Wednesday, September 27, 2023

Climate crisis activists seek to put meat on their list of banned “fossil fuel” adverts

Climate crisis activists seek to put meat on their list of banned “fossil fuel” adverts



Climate crisis activists have dreamed up a campaign that they bombastically call a “treaty” to ban advertising of high-carbon products – in other words, anything they, or their sponsors, don’t like.  These groups are not working alone; they are politically funded and politically motivated.

They are making moves to ban advertisements of motor vehicles and air travel, and the latest “fossil fuel” adverts being targeted is meat. You read that right, meat is being treated the same as a “fossil fuel” according to the Council of the Dutch City of Haarlem which has included meat on their list of “banned fossil fuel endorsements.”


At the 2021 United Nations Climate Change Conference (“COP26”) in Glasgow, the Netherlands joined 25 countries and institutions that committed to end public financing of coal, oil and gas projects by the end of 2022. 

The US, Canada and the UK were among the countries committed to stop new direct support to fossil fuels by 2022, along with Denmark, Finland, Mali, Costa Rica and South Sudan. The European Investment Bank (“EIB”) is also party to the deal.

Calls for a “Fossil Fuel Treaty” began in 2018 with an op-ed in the Guardian. A few years later, during the 2020 Climate Week NYC at an event called ‘International Cooperation to Align Fossil Fuel Production with a 1.5°C World’, the Fossil Fuel Non-Proliferation “Treaty” Initiative was launched.

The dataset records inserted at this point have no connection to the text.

(** X3. A session writes one event row for every event that the
    listeners appended before the tail flush drained the buffer, be it
    during an iteration or after the last drain of the loop, and no other
    event row: the event rows of the log, in the order of the log, are the
    rows of these events in the order they arrived, each with the event's
    type and rounded timestamp under some frame id. The events that the
    listeners append after that drain, until they are stopped, get no
    row: they are what the buffer holds when [record] is done. *)
Theorem events_before_the_last_drain_are_written_once
    (t_rel : float) (ticks : list Tick) (late after : list Event) :
  Forall2 (fun ev r => exists fid, attributed round6 fid ev r)
    (concat (map arrivals ticks) ++ late)
    (List.filter is_event_row
       (csv (record_until_stopped round6 t_rel ticks late after)))
  /\ events_q (record_until_stopped round6 t_rel ticks late after) = after.
Proof.
  destruct (loop_keeps_events t_rel ticks) as (written & Hq & Hrows).
  unfold record_until_stopped, record. cbn [csv events_q].
  set (st := fold_left (tick round6) ticks (first_frame round6 t_rel)) in *.
  destruct (flush_tail_log round6 st late) as (rows & -> & Hall & ->).
  split; [|by rewrite append_all].
  rewrite <- Hq, <- app_assoc, List.filter_app, (attributed_event_rows _ _ _ Hall).
  apply Forall2_app; [done|]. by eapply attributed_somewhere.
Qed.

Lemma tick_counts st tk :
  _frames_captured (tick round6 st tk) = _frames_captured st + 1
  /\ _events_written (tick round6 st tk) + Z.of_nat (length (events_q (tick round6 st tk)))
     = _events_written st + Z.of_nat (length (events_q st))
       + Z.of_nat (length (arrivals tk))
  /\ Z.of_nat (length (csv (tick round6 st tk)))
     - _frames_captured (tick round6 st tk) - _events_written (tick round6 st tk)
     = Z.of_nat (length (csv st)) - _frames_captured st - _events_written st.
Proof.
  unfold tick.
  pose proof (pop_all_upto_app (events_q st ++ arrivals tk) (t_boundary_rel tk)) as Happ.
  destruct (pop_all_upto (events_q st ++ arrivals tk) (t_boundary_rel tk))
    as [drained left]. simpl in Happ.
  apply (f_equal (@length Event)) in Happ. rewrite !length_app in Happ.
  match goal with |- context [write_events round6 drained ?s] =>
    destruct (write_events_counts drained s) as [Hw Hl];
    destruct (write_events_log round6 drained s) as (rows & _ & _ & _ & Hq & Hcap)
  end.
  simpl in *. rewrite Hw, Hq, Hcap, length_app, Nat2Z.inj_add, Hl. simpl. lia.
Qed.
Definition closes (t : list Effect) : nat := List.length (filter isClose t).
Definition clients (t : list Effect) : nat := List.length (filter isNewClient t).
Definition nodeRuns (t : list Effect) : nat := List.length (filter isNodeRun t).

(** ** Collaborators of the tool loop *)

(** A model that requests a tool call on every response. *)
Definition alwaysCallsTools (model : Model) : Prop :=
  forall ms, exists r c cs,
      invokeModel env model ms = Return r /\ tool_calls r = Some (c :: cs).

(** A tool node that answers every request. *)
Definition toolsAnswer (tools : list Tool) : Prop :=
  forall ms, exists u, invokeToolNode env tools ms = Return u.

(** Where the runner goes after a step, with [steps] steps left. *)
Definition continue (model : Model) (tools : list Tool) (steps : nat)
           (ms : list Message) (target : Target) : M Effect (list Message) :=
  match target with
  | Goto n' => runFrom (workflow model tools) recursionLimit steps n' ms
  | END => ret ms
  end.

End Skill.

Arguments Message : clear implicits.
Arguments Env : clear implicits.

End Agent.

(* ================================================================== *)
(** * Matching with the reason of a failure *)
(* ================================================================== *)

(** The stream loop matches the same pattern against longer and longer
    buffers.  To relate the answers, the matcher is instrumented with
    the reason of a failure: [Miss] when a character of the buffer
    refuted the pattern, [Short] when the buffer ended first. *)

Module Verdict.

Inductive verdict :=
| Hit (r : jsstring)
| Miss
| Short.

Definition erase (v : verdict) : option jsstring :=
  match v with Hit r => Some r | Miss | Short => None end.

Definition hits (v : verdict) : bool :=
  match v with Hit _ => true | Miss | Short => false end.

Definition shape (v : verdict) : nat :=
  match v with Hit _ => 0 | Miss => 1 | Short => 2 end.

Fixpoint lazyDotsV (k : jsstring -> capture -> verdict)
         (s : jsstring) (g : capture) : verdict :=
  match k s g with
  | Hit r => Hit r
  | v =>
    match s with
    | [] => Short
    | c :: s' =>
      if isLineTerminator c then v
      else match lazyDotsV k s' (push c g) with
           | Hit r => Hit r
           | Short => Short
           | Miss => v
           end
    end
  end.

Fixpoint matchAtV (p : pattern) (s : jsstring) (g : capture) : verdict :=
  match p with
  | [] => Hit (text g)
  | Chr c :: p' =>
    match s with
    | [] => Short
    | x :: s' => if (x =? c)%N then matchAtV p' s' (push x g) else Miss
    end
  | LazyDots :: p' => lazyDotsV (matchAtV p') s g
  | GroupOpen :: p' => matchAtV p' s {| opened := true; text := [] |}
  | GroupClose :: p' => matchAtV p' s {| opened := false; text := text g |}
  end.

(** The literal characters of a pattern are not line terminators. *)
Definition plainLiterals (p : pattern) : bool :=
  forallb (fun i => match i with Chr c => negb (isLineTerminator c) | _ => true end) p.

Definition sameLine (s : jsstring) : Prop :=
  Forall (fun c => isLineTerminator c = false) s.

End Verdict.

(* ================================================================== *)
(** * Sample runs of the image-generation skill *)
(* ================================================================== *)

Module Samples.
Import ImageGeneration.

(** A clock that does not advance during the run. *)
Definition steadyClock : nat -> Z := fun _ => 0%Z.

(** A clock that is past the time limit from the first loop check on. *)
Definition lateClock : nat -> Z :=
  fun n => match n with O => 0%Z | S _ => 6000000%Z end.

(** An endpoint that answers 200 with the given chunks. *)
Definition streaming (chunks : list jsstring) : Response :=
  {| ok := true; status := 200; errorText := []; body := Some chunks |}.

Definition streamWorld (chunks : list jsstring) (clock : nat -> Z) : World :=
  {| fetch := fun _ => Return (streaming chunks);
     now := clock;
     genImageID := js "img-1" |}.

Definition respondingWorld (response : Response) : World :=
  {| fetch := fun _ => Return response;
     now := steadyClock;
     genImageID := js "img-1" |}.

(** The two markers, cut inside both of them. *)
Definition splitMarkers : list jsstring :=
  [js "![x](htt"; js "ps://host/img.png) gen_"; js "id: `abc"; js "123`"].

Definition markersThenMore : list jsstring :=
  [js "![x](https://host/img.png) gen_id: `abc123`"; js " and"; js " more"].

Definition onlyUrl : list jsstring := [js "![x](https://host/img.png)"].

Definition onlyGenId : list jsstring := [js "gen_id: `abc123`"].

Definition catState : ImageGenerationState :=
  {| st_query := Some (js "a cat"); st_gen_id := None |}.
(** ** Wallet store ([actions/createWallet.ts]) *)

(** What [getUserWallet] returns: the two properties read from the stored
    value, whatever they are. *)
Record wallet : Type := { wallet_address : jsval; wallet_privateKey : jsval }.

(** The [walletData] of a new wallet. *)
Record WalletData : Type := {
  wd_address : string;
  wd_privateKey : string;
  wd_createdAt : Z;
}.

(** [walletData] as a value: the object literal of the handler. *)
Definition wallet_object (d : WalletData) : jsval :=
  JObj [ ("address", JStr (wd_address d));
         ("privateKey", JStr (wd_privateKey d));
         ("createdAt", JNum (wd_createdAt d)) ].

Definition user_wallet_key (userId : string) : string := "user_wallet:" +:+ userId.
Definition address_to_user_key (address : string) : string :=
  "address_to_user:" +:+ address.

Section Store.
Variable h : host.

(** [v.name]: reading a property of [undefined] or [null] throws. *)
Definition get_prop (v : jsval) (name : string) : outcome jsval :=
  match v with
  | JUndefined | JNull => Throw (Error (type_error_message h))
  | JObj fields =>
      Ok (match assoc name fields with Some x => x | None => JUndefined end)
  | JBool _ | JNum _ | JStr _ => Ok JUndefined
  end.

Definition userHasWallet (userId : string) : M bool :=
  try_catch
    (let* userWalletRecord := cache_get h (user_wallet_key userId) in
     ret (truthy userWalletRecord))
    (fun _ => ret false).

Definition saveUserWallet (userId : string) (walletData : WalletData) : M bool :=
  try_catch
    (cache_set h (user_wallet_key userId)
       (JStr (JSON_stringify h (wallet_object walletData))) ;;
     cache_set h (address_to_user_key (wd_address walletData)) (JStr userId) ;;
     ret true)
    (fun _ => ret false).

Definition getUserWallet (userId : string) : M (option wallet) :=
  try_catch
    (let* walletData := cache_get h (user_wallet_key userId) in
     if negb (truthy walletData) then ret None
     else
       let* parsedData :=
         match walletData with
         | JStr s => lift (JSON_parse h s)
         | _ => ret walletData
         end in
       let* a := lift (get_prop parsedData "address") in
       let* k := lift (get_prop parsedData "privateKey") in
       ret (Some {| wallet_address := a; wallet_privateKey := k |}))
    (fun _ => ret None).

Definition getUserIdByAddress (address : string) : M (option string) :=
  try_catch
    (let* userId := cache_get h (address_to_user_key address) in
     ret (match userId with JStr s => Some s | _ => None end))
    (fun _ => ret None).

(** ** Wallet session ([providers/wallet.ts]) *)

(** A [WalletProvider]: the account of its private key. *)
Record WalletProvider : Type := { wp_privateKey : string; wp_address : string }.

(** [new WalletProvider(privateKey, rpcUrl)]; [privateKeyToAccount] throws
    on a key it does not accept. *)
Definition new_WalletProvider (privateKey : string) : outcome WalletProvider :=
  match privateKeyToAccount h privateKey with
  | Ok a => Ok {| wp_privateKey := privateKey; wp_address := a |}
  | Throw e => Throw e
  end.

(** [key.startsWith("0x") ? key : `0x${key}`] *)
Definition normalize_key (key : string) : string :=
  if startsWith "0x" key then key else "0x" +:+ key.

Definition initUserWalletProvider (userId : string) : M (option WalletProvider) :=
  try_catch
    (let* userWallet := getUserWallet userId in
     match userWallet with
     | None => ret None
     | Some uw =>
         match wallet_privateKey uw with
         | JStr key =>
             let* p := lift (new_WalletProvider (normalize_key key)) in
             ret (Some p)
         | _ => throw (Error (type_error_message h))
         end
     end)
    (fun _ => ret None).

Definition initWalletProvider : option WalletProvider :=
  match getSetting h "EVM_PRIVATE_KEY" with
  | Some (String _ _ as key) =>
      match new_WalletProvider (normalize_key key) with
      | Ok p => Some p
      | Throw _ => None
      end
  | _ => None
  end.

(** [provider.getBalance()] *)
Definition wp_getBalance (p : WalletProvider) : M string :=
  let* balance := getBalance h (wp_address p) in
  ret (formatEther h balance).

(** [provider.getTokenBalance(tokenAddress)]: two reads, one after the
    other. *)
Definition wp_getTokenBalance (p : WalletProvider) (tokenAddress : string) : M string :=
  let* decimals := readContract h tokenAddress "decimals" [] in
  let* balance := readContract h tokenAddress "balanceOf" [wp_address p] in
  ret (formatUnits h balance decimals).
End Store.

(** ** Replies shared by the flows *)

Definition dquote : string := String (ascii_of_N 34) EmptyString.

Definition msg_no_account : string :=
  "No se pudo identificar tu cuenta. Por favor inténtalo de nuevo o contacta a soporte.".

Definition msg_no_address : string :=
  "No se pudo identificar una dirección de wallet válida en tu mensaje. Por favor, proporciona una dirección en formato 0x...".

Definition msg_no_access : string :=
  "No se pudo acceder a tu wallet. Por favor intenta crear una nueva wallet o contacta a soporte.".

(** ** Wallet provisioning flow ([createWalletAction.handler]) *)

Definition msg_wallet_unreadable : string :=
  "Se detectó una wallet registrada, pero no se pudo recuperar su información. Por favor contacta a soporte.".

Definition msg_wallet_exists (address : string) : string :=
  "Ya tienes una wallet creada. Tu dirección es:" +:+ newline +:+ newline
  +:+ "`" +:+ address +:+ "`" +:+ newline +:+ newline
  +:+ "Tu wallet está segura y lista para usar.".

Definition msg_creating : string :=
  "Creando una nueva wallet para ti. Esto tomará solo un momento...".

Definition msg_not_saved : string :=
  "Hubo un problema al guardar tu wallet. Por favor inténtalo de nuevo más tarde.".

Definition msg_wallet_created (address : string) : string :=
  join_lines
    [ "✅ ¡Tu wallet ha sido creada con éxito!";
      EmptyString;
      "Tu dirección pública es:";
      "`" +:+ address +:+ "`";
      EmptyString;
      "Esta wallet está asociada a tu cuenta de usuario y puede ser utilizada para:";
      "- Recibir y enviar tokens MNT";
      "- Recibir y enviar tokens AISHOP";
      "- Interactuar con aplicaciones en la red Mantle";
      EmptyString;
      "Tu clave privada está almacenada de forma segura y se utilizará automáticamente cuando necesites realizar transacciones.";
      EmptyString;
      "Puedes consultar tu balance en cualquier momento escribiendo "
        +:+ dquote +:+ "ver mi balance" +:+ dquote +:+ " o "
        +:+ dquote +:+ "check balance" +:+ dquote +:+ "." ].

Indicating that activists were leaning towards extremism, the campaign for a Fossil Fuel Non-Proliferation “Treaty” was “inspired by treaties that addressed the threats of nuclear weapons, landmines and other dangerous substances,” its website states.

At COP26 in 2021, “a group of young climate activists delivered a sharp rebuke to delegates … demanding that a fossil fuel non-proliferation treaty be put in place and calling out global leaders for their continued closeness to the coal, oil and gas industries,” CNN reported.  The “young climate activists” were from the Greta Thunberg inspired group Fridays for Futurewho are part of the Fossil Fuel Non-Proliferation “Treaty” network pushing for the phasing out of fossil fuels.